Disclosure statement
No potential conflict of interest was reported by the author(s).
Notes
1 From now on we will refer to phonological non-lexical errors as to phonological errors for short; we will refer to phonological lexical errors as to formal errors for short.
2 But see Romani, Galluzzi, Bureca, et al. (Citation2011) for the argument that an increased decay of activation or a buffer impairment should produce exaggerated or exponential effects of length.
3 In this paper, we use articulatory planning/articulation to refer to a stage where phonology is unpacked into a set of commands ready to be sent to the muscle effectors. We do not make a distinction between articulatory planning and programming as made in other models (see DIVA/GODIVA model; Miller & Guenther, Citation2021). However, we do distinguish articulatory planning from motor execution with dysarthria being a deficit distinct from apraxia of speech and involving difficulties in sending messages to or receiving messages from the articulators.
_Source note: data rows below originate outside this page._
(** A substring query matches when the name contains the query and the query is one word. *)
Lemma substring_matches (q name : text) (query : Query) (d : TantivyDocument) :
  lowered name → doc_terms FNameTrigrams d = analyze (join (grams name 3)) → 3 ≤ length q →
  query = match grams q 3 with [t] => TermQuery FNameTrigrams t | ts => PhraseQuery FNameTrigrams ts end →
  query_matches query d ↔ infix q name ∧ word q.
Proof.
  intros Hlow Hd Hq ->. rewrite analyze_grams in Hd by done.
  assert (∀ k t, (k, t) ∈ doc_terms FNameTrigrams d ↔ gram_terms name !! k = Some t) as Hpos.
  { intros k t. rewrite Hd, elem_of_lookup_imap. split; [by intros (j & w & [= -> ->] & ?)|].
    intros Ht. by exists k, t. }
  assert (query_matches match grams q 3 with
    [t] => TermQuery FNameTrigrams t | ts => PhraseQuery FNameTrigrams ts end d
    ↔ infix (grams q 3) (gram_terms name)) as ->.
  { destruct (grams_head q Hq) as [gs Hgs]. rewrite infix_lookup by (by rewrite Hgs). rewrite Hgs.
    destruct gs as [|g2 gs]; simpl.
    - rewrite list_elem_of_fmap. split.
      + intros ([p t] & Ht & Hin%Hpos). simpl in Ht. subst t. exists p. intros [|i] x Hx; [|done].
        simpl in Hx. simplify_eq. by rewrite Nat.add_0_r.
      + intros [p Hp]. exists (p, take 3 q). split; [done|]. apply Hpos.
        rewrite <-(Nat.add_0_r p). by apply Hp.
    - by setoid_rewrite Hpos. }
  split; [intros Hin; by apply gram_terms_sound|].
  intros [Hin Hw]. by apply gram_terms_complete.
Qed.

(** Words of one field joined by spaces: its terms. *)
Lemma joined_terms ws w :
  Forall (λ w, word w ∧ w ≠ [] ∧ lowered w) ws →
  w ∈ (analyze (join ws)).*2 ↔ w ∈ ws ∧ byte_length w < 40.
Proof.
  intros Hws. rewrite analyze_terms; rewrite tokens_join_words; try done.
  - eapply Forall_impl; [exact Hws|]. simpl. tauto.
  - intros x Hx. rewrite Forall_forall in Hws. by apply Hws.
  - eapply Forall_impl; [exact Hws|]. simpl. tauto.
Qed.

Lemma name_tokens_ok s : Forall (λ w, word w ∧ w ≠ [] ∧ lowered w) (tokens (normalize s)).
Proof.
  apply Forall_forall. intros w Hw. pose proof (elem_of_tokens _ _ Hw) as (? & ? & _).
  split_and!; try done. eapply tokens_lowered; [apply normalize_lowered|done].
Qed.
(** Writing any record that is not a building one. *)
Lemma keeps_write_record rec : gr_state rec ≠ Building → keeps_serving (write_record env rec).
Proof.
  intros Hst o. eapply g_conseq;
    [by apply (g_write_record o (gr_generation_id rec) rec (serving o) (λ _, True))|done
    |by intros _ s [[? _] _]|by intros s [? _]].
Qed.

Lemma keeps_fail_record rec : keeps_serving (fail_record env rec).
Proof. unfold fail_record, unix_time_millis. apply keeps_bind; [auto with serving|]. intros now. by apply keeps_write_record. Qed.

Lemma keeps_recover_lifecycle : keeps_serving (recover_lifecycle env).
Proof.
  unfold recover_lifecycle. apply keeps_bind; [auto with serving|]. intros [p|x]; [|auto with serving].
  repeat (apply keeps_bind; [solve [auto with serving]|]; intros ?). apply keeps_each. intros rec.
  unfold recover_record, desired_state, unix_time_millis. repeat case_decide; auto with serving;
    (apply keeps_bind; [auto with serving|]; intros now; by apply keeps_write_record).
Qed.

Lemma keeps_set (f : ContentRoot → ContentRoot) :
  (∀ r, cr_active (f r) = cr_active r ∧ generation_map (f r) = generation_map r) → keeps_serving (root_set f).
Proof.
  intros Hf o. apply g_set. intros s [[Ha Hg He Hs] Ho]. destruct (Hf (gs_root s)) as [H1 H2].
  assert (active_pointer (f (gs_root s)) = active_pointer (gs_root s)) as Hp by (unfold active_pointer; by rewrite H1).
  assert (∀ id, generation_dir id (f (gs_root s)) = generation_dir id (gs_root s)) as Hd
    by (intros id; unfold generation_dir; by rewrite H2).
  split; simpl; [split|].
  - by rewrite H1.
  - rewrite H2. apply Hg.
  - rewrite Hp, H2. apply He.
  - rewrite Hp. intros p rec. unfold read_record. rewrite Hd. apply Hs.
  - unfold served in *. rewrite Hp. destruct (active_pointer (gs_root s)); [|done]. simpl in *. by rewrite Hd.
Qed.

Lemma keeps_manager_open : keeps_serving (manager_open env).
Proof.
  unfold manager_open. repeat (apply keeps_bind; [solve [auto with serving]|]; intros ?).
  apply keeps_bind; [by apply keeps_set|]. intros _. apply keeps_bind; [auto with serving|]. intros marker.
  apply keeps_bind; [|intros _; apply keeps_recover_lifecycle].
  destruct marker; [auto with serving|]. apply keeps_bind; [auto with serving|].
  intros [| |k]; [by apply keeps_set|auto with serving|]. apply keeps_bind; [by apply keeps_set|auto with serving].
Qed.

(** ** Records *)

Lemma read_record_files_elem ds rs rec :
  read_record_files ds = Ok rs → rec ∈ rs →
  ∃ id d, (id, d) ∈ ds ∧ valid_generation_id id = true ∧ read_json ContentGenerationRecord (gd_state d) = Ok rec.
Proof.
  revert rs. induction ds as [|[id d] ds IH]; intros rs H Hin; simpl in H.
  { injection H as <-. by apply not_elem_of_nil in Hin. }
  destruct (valid_generation_id id) eqn:Hv; simpl in H.
  - destruct (durable_json_exists (gd_state d)).
    + apply result_bind_Ok in H as (x & Hx & H). apply result_bind_Ok in H as (xs & Hxs & [= <-]).
      apply elem_of_cons in Hin as [->|Hin].
      * exists id, d. split; [left|]. split; [done|]. destruct (read_json _ _); simpl in Hx; congruence.
      * destruct (IH xs Hxs Hin) as (id' & d' & ? & ? & ?). exists id', d'. split; [by right|done].
    + destruct (IH rs H Hin) as (id' & d' & ? & ? & ?). exists id', d'. split; [by right|done].
  - destruct (IH rs H Hin) as (id' & d' & ? & ? & ?). exists id', d'. split; [by right|done].
Qed.

(** A listed record is the record of the generation it names. *)
Lemma records_elem t r rs rec :
  root_ok t r → records r = Ok rs → rec ∈ rs →
  valid_generation_id (gr_generation_id rec) = true ∧ read_record r (gr_generation_id rec) = Ok rec
  ∧ is_Some (generation_map r !! gr_generation_id rec).
Proof.
  intros Hr (gens & Hg%ok_or_Ok & Hrs)%result_bind_Ok Hin.
  destruct (read_record_files_elem _ _ _ Hrs Hin) as (id & d & Hd%elem_of_map_to_list & Hv & Hread).
  assert (generation_map r !! id = Some d) as Hid by (unfold generation_map; by rewrite Hg).
  destruct (rk_files _ _ Hr id d Hid) as [[Hok _] Hn]. rewrite (read_json_names _ _ _ Hok Hn Hread).
  split; [done|]. split; [|by rewrite Hid]. unfold read_record, generation_dir. rewrite Hid. simpl. by rewrite Hread.
Qed.

Lemma building_not_active o s rs rec :
  serving o s → records (gs_root s) = Ok rs → rec ∈ rs → gr_state rec = Building →
  not_active o (gr_generation_id rec).
Proof.
  intros [Hr <-] Hrs Hin Hst p d Hp Hid. destruct (records_elem _ _ _ _ Hr Hrs Hin) as (_ & Hread & _).
  assert (active_pointer (gs_root s) = Ok p) as Hap by (rewrite served_pointer, Hp; done).
  rewrite <-Hid in Hread. by apply (rk_state _ _ Hr p rec Hap Hread).
Qed.

(** ** Garbage collection *)

Lemma partly_removed_ok t m id d :
  file_ok t (gd_state d) → names id (gd_state d) →
  file_ok t (gd_state (partly_removed m d)) ∧ names id (gd_state (partly_removed m d)).
Proof.
  intros [[H0 H1] Hmax] Hn. destruct m as [b0 b1 bp i]. simpl.
  assert (∀ b f e, slot_envelope (kept b f) = Some e → slot_envelope f = Some e) as Hk by (by intros [] f e).
  split; [split; [split|]|].
  - intros e He%Hk. by apply H0.
  - intros e He%Hk. by apply H1.
  - apply max_sequence_le; [lia|]. simpl. intros e [He%Hk|He%Hk];
      [pose proof (max_sequence_ge (gd_state d) e (or_introl He))|pose proof (max_sequence_ge (gd_state d) e (or_intror He))]; lia.
  - intros rec [(e & He & Hv)|(bytes & Hb & Hv)]; apply Hn; [left|right].
    + exists e. split; [|done]. simpl in He. destruct He as [He%Hk|He%Hk]; auto.
    + exists bytes. split; [|done]. simpl in Hb. by destruct bp.
Qed.

Lemma put_inactive o t r id d :
  root_ok t r → served r = o → not_active o id → file_ok t (gd_state d) → names id (gd_state d) →
  root_ok t (put_generation id d r) ∧ served (put_generation id d r) = o.
Proof.
  intros Hr Ho Hna Hf Hn. apply put_serving; try done. intros p Hp Hid.
  exfalso. unfold served in Ho. rewrite Hp in Ho. simpl in Ho. by eapply Hna.
Qed.

Lemma remove_serving o t r id :
  root_ok t r → served r = o → not_active o id →
  let r' := set_generations (Some (delete id (generation_map r))) r in root_ok t r' ∧ served r' = o.
Proof.
  intros [Ha Hf He Hs] Ho Hna r'. assert (active_pointer r' = active_pointer r) as Hp by done.
  assert (∀ p, active_pointer r = Ok p → ap_generation_id p ≠ id) as Hne.
  { intros p Hap. unfold served in Ho. rewrite Hap in Ho. simpl in Ho. by eapply Hna. }
  assert (∀ p, active_pointer r = Ok p →
    generation_dir (ap_generation_id p) r' = generation_dir (ap_generation_id p) r) as Hdir.
  { intros p Hap. unfold generation_dir, r', generation_map at 1. simpl.
    by rewrite lookup_delete_ne by (by apply not_eq_sym, Hne). }
  split; [split|].
  - done.
  - intros id' d. unfold generation_map at 1, r'. simpl. intros [_ Hd]%lookup_delete_Some. by apply Hf.
  - intros p Hap. rewrite Hp in Hap. unfold generation_map at 1, r'. simpl.
    rewrite lookup_delete_ne by (by apply not_eq_sym, Hne). by apply He.
  - intros p rec Hap. rewrite Hp in Hap. unfold read_record. rewrite Hdir by done. by apply Hs.
  - unfold served in *. rewrite Hp. destruct (active_pointer r) as [p|x] eqn:Hap; [|done]. simpl in *.
    by rewrite Hdir.
Qed.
4 Rice (Citation1999) has outlined a useful list of non-phonological and phonological properties which characterize marked and unmarked phonological segments. Non-phonological properties include: (1) intra- and inter-language frequency (marked segments are rare), (2) acquisition (marked segments are acquired later), (3) implicational relations (a marked segment necessarily implies the presence of its unmarked compliment), (4) difficulty in articulation (marked segments require more effort), and (5) perceptual salience (marked segments are more perceptually distinct). Phonological properties include (1) Neutralisation: when a phonological contrast is neutralized in a linguistic environment this is generally to the unmarked counterparts and (2) epenthesis, assimilation, and deletion; these processes eliminate marked segments more than corresponding unmarked counterparts.
5 We assume that lexical representations play an important role in repetition as demonstrated by performance normally being better with words than nonwords (Romani, Galluzzi, & Olson, Citation2011).